Task details: After finding the line with "consts = 14%nat)" in the entries below, retype exactly each line from there through the line with "(map (field_sample chr)", including that final line.

Material provided: Begin

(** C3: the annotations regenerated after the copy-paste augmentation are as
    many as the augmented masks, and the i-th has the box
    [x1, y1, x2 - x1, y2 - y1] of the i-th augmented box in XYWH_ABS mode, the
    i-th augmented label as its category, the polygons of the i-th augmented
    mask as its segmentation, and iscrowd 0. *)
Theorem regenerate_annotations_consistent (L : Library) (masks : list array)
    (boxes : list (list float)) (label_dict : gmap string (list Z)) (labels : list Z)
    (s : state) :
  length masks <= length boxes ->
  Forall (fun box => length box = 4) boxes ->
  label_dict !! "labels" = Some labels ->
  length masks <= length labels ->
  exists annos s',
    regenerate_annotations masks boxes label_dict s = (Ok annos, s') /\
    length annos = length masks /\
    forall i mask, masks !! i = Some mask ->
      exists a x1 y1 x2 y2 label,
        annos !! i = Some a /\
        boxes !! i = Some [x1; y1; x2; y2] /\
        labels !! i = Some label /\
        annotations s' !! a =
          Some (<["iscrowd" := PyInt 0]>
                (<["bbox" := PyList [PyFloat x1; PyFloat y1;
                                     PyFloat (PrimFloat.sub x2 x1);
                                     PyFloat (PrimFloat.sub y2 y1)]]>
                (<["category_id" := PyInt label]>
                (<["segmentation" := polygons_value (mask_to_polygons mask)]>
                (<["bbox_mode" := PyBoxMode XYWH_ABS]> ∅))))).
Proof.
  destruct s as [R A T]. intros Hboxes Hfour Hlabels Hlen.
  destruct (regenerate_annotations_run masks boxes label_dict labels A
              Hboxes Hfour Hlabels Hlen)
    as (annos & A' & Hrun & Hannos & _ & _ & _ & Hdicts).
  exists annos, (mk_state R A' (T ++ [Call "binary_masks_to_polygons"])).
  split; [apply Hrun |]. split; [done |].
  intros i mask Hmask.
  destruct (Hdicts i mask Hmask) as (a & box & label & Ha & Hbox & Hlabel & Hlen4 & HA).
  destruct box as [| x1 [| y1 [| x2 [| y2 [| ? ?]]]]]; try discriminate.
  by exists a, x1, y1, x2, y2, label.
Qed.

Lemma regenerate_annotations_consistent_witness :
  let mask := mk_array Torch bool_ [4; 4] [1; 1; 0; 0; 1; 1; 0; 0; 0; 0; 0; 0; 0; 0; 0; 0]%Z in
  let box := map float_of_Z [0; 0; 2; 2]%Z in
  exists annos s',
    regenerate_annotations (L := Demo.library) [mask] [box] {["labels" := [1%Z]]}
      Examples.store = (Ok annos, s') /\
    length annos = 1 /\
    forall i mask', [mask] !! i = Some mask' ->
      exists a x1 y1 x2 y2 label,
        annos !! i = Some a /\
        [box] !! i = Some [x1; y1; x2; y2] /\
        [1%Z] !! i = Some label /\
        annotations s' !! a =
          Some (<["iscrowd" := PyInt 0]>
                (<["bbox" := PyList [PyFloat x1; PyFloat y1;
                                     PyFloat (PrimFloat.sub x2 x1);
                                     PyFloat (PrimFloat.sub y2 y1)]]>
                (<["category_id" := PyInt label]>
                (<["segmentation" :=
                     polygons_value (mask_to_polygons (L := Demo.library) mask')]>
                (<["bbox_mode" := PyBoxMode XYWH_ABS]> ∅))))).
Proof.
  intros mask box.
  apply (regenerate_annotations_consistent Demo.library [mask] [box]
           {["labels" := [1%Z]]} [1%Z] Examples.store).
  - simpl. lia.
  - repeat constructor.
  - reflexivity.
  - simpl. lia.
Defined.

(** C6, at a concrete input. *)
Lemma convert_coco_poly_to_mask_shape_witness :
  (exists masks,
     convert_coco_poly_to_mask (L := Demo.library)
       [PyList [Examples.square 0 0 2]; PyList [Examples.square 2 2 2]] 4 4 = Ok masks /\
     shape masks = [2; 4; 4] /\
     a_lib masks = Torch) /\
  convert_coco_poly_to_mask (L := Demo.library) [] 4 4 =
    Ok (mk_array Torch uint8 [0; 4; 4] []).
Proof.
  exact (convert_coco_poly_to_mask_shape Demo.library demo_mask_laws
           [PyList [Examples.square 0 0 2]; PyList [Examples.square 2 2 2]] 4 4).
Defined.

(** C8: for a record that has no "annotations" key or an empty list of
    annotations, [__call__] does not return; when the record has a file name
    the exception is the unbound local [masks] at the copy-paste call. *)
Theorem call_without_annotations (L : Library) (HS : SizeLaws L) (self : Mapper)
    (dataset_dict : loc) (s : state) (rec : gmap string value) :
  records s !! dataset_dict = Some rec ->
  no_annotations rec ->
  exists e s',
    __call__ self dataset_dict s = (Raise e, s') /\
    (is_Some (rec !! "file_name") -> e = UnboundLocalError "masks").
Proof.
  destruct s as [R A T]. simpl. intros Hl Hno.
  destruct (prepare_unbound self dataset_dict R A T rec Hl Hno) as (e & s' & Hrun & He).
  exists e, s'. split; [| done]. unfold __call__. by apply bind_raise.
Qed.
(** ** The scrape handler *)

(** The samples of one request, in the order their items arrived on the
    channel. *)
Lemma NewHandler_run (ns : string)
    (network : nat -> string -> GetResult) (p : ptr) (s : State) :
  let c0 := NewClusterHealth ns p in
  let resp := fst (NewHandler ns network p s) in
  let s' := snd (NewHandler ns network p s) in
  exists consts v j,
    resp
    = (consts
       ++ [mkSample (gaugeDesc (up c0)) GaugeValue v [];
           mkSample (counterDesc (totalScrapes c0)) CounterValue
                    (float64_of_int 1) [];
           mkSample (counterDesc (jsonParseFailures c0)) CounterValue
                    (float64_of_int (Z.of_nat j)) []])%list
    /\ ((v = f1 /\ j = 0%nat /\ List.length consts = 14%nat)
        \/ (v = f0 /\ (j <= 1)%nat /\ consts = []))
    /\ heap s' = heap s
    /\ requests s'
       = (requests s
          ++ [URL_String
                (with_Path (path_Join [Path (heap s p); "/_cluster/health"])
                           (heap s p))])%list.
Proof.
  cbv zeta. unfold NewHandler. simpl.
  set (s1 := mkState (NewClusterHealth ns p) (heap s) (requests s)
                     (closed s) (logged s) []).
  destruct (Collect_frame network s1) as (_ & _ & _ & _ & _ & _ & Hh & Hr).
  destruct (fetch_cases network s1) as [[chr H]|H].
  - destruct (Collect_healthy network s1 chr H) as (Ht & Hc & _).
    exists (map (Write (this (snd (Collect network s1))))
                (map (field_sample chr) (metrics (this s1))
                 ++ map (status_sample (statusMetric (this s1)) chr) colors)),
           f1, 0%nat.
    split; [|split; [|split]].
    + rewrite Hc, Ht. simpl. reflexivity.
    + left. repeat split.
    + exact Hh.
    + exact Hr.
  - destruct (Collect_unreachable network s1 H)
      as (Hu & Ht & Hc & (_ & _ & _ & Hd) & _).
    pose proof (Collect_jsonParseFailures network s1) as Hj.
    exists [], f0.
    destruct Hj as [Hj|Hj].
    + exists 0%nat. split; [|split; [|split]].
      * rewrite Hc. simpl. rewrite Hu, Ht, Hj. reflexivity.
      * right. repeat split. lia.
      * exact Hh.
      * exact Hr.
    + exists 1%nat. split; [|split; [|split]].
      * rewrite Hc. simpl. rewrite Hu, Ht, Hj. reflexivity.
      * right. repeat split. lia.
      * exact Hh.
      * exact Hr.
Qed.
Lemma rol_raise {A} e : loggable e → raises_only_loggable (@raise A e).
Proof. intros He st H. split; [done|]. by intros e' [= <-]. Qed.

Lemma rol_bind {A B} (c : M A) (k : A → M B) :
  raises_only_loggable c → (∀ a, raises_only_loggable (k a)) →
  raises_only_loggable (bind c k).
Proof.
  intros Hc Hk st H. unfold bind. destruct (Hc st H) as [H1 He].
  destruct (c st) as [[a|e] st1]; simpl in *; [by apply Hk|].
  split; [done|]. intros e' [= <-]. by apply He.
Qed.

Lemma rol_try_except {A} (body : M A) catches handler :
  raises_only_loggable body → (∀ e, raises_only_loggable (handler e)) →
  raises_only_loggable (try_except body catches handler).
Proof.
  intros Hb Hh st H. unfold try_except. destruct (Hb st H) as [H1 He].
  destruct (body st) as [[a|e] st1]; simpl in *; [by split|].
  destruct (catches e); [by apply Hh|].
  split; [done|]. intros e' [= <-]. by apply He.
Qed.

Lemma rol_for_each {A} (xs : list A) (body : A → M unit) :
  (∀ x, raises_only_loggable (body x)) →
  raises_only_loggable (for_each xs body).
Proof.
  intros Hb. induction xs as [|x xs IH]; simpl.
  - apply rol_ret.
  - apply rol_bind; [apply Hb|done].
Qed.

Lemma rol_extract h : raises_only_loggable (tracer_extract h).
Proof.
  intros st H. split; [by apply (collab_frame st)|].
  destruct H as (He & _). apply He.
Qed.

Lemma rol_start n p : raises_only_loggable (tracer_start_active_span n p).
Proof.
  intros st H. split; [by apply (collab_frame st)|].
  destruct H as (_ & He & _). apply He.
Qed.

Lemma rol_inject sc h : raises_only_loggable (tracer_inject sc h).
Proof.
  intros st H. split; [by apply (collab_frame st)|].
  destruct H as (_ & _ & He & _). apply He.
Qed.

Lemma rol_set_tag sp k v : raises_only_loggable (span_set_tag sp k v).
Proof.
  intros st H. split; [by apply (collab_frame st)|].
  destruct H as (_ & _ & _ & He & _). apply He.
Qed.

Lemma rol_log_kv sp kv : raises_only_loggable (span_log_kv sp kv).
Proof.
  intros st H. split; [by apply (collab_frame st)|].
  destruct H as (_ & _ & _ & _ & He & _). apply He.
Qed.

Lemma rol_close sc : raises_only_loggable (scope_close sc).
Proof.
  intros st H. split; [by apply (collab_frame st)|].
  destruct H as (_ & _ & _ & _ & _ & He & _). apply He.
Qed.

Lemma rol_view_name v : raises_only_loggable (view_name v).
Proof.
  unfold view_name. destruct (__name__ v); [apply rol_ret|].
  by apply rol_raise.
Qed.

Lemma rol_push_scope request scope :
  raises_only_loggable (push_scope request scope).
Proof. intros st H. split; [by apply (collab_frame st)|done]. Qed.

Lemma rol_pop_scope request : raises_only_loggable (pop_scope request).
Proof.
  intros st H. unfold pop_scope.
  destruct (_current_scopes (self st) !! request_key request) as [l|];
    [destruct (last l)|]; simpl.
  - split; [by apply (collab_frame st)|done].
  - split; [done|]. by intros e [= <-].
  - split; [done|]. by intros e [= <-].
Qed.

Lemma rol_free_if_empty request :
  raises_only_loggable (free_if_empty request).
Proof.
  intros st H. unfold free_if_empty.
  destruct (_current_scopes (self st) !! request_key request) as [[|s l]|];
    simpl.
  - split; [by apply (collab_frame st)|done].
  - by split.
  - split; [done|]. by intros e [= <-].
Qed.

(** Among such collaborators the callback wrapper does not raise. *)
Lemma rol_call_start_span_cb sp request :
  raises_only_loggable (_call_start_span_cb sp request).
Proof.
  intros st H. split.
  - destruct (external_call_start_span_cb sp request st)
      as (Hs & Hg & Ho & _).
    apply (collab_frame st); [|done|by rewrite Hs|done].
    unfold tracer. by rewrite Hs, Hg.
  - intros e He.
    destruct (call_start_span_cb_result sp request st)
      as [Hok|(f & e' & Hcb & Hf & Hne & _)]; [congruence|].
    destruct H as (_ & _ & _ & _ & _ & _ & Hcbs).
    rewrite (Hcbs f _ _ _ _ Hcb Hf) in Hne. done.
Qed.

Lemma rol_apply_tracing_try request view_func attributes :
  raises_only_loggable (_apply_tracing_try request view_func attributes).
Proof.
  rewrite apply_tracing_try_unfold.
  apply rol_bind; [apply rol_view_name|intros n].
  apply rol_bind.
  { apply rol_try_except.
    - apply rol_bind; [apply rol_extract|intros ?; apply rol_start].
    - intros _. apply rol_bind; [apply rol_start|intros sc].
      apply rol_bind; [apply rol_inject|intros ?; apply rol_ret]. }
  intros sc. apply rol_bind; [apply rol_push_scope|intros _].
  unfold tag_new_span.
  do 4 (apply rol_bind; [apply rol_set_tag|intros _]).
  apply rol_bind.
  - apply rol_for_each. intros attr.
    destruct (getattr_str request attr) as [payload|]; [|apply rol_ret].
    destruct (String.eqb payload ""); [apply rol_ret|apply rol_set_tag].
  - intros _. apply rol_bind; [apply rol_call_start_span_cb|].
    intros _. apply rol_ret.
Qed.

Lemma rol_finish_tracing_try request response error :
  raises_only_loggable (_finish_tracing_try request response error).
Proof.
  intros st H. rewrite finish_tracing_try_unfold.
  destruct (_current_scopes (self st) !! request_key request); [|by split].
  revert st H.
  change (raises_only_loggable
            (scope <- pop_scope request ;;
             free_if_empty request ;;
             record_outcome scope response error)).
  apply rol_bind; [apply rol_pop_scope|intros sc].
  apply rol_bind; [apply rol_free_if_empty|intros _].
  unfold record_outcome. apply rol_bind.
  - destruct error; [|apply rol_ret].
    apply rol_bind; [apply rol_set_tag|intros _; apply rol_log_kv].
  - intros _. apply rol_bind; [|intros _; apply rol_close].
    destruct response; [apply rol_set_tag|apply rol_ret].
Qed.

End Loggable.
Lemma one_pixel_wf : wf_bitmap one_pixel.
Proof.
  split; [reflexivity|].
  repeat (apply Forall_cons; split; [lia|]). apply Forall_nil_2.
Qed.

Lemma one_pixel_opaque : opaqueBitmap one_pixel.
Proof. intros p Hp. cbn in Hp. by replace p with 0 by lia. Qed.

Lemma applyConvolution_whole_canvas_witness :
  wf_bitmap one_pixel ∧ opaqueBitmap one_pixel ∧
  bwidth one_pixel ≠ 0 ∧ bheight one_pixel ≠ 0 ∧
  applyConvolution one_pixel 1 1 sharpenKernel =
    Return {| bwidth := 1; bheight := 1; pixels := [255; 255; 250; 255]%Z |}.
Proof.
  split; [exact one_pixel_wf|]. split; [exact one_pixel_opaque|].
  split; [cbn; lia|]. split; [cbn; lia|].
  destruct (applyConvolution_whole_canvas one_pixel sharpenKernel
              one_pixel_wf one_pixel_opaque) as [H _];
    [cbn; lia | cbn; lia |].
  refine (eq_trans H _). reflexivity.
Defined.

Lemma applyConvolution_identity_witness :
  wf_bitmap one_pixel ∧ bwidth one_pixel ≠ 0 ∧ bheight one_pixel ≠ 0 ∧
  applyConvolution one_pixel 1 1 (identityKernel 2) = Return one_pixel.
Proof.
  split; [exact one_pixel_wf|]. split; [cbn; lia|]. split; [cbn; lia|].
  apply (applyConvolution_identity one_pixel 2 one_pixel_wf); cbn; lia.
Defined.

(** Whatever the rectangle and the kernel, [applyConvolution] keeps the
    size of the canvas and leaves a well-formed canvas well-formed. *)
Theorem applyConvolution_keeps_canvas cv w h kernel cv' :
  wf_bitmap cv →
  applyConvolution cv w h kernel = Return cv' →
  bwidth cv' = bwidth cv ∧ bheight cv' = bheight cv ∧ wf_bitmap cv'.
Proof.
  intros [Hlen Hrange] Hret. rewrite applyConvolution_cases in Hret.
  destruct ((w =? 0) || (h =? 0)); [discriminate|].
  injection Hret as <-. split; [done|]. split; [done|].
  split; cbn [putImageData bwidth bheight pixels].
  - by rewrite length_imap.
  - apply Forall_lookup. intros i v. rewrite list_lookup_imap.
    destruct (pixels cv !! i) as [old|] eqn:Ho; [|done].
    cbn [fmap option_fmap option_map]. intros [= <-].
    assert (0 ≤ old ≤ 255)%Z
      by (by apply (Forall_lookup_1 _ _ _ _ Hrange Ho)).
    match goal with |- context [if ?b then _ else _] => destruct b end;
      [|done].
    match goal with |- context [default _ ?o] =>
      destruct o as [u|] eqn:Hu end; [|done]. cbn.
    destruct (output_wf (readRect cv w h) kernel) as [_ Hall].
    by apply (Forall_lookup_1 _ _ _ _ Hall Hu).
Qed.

Material provided: End

Completed task:
    /\ ((v = f1 /\ j = 0%nat /\ List.length consts = 14%nat)
        \/ (v = f0 /\ (j <= 1)%nat /\ consts = []))
    /\ heap s' = heap s
    /\ requests s'
       = (requests s
          ++ [URL_String
                (with_Path (path_Join [Path (heap s p); "/_cluster/health"])
                           (heap s p))])%list.
Proof.
  cbv zeta. unfold NewHandler. simpl.
  set (s1 := mkState (NewClusterHealth ns p) (heap s) (requests s)
                     (closed s) (logged s) []).
  destruct (Collect_frame network s1) as (_ & _ & _ & _ & _ & _ & Hh & Hr).
  destruct (fetch_cases network s1) as [[chr H]|H].
  - destruct (Collect_healthy network s1 chr H) as (Ht & Hc & _).
    exists (map (Write (this (snd (Collect network s1))))
                (map (field_sample chr) (metrics (this s1))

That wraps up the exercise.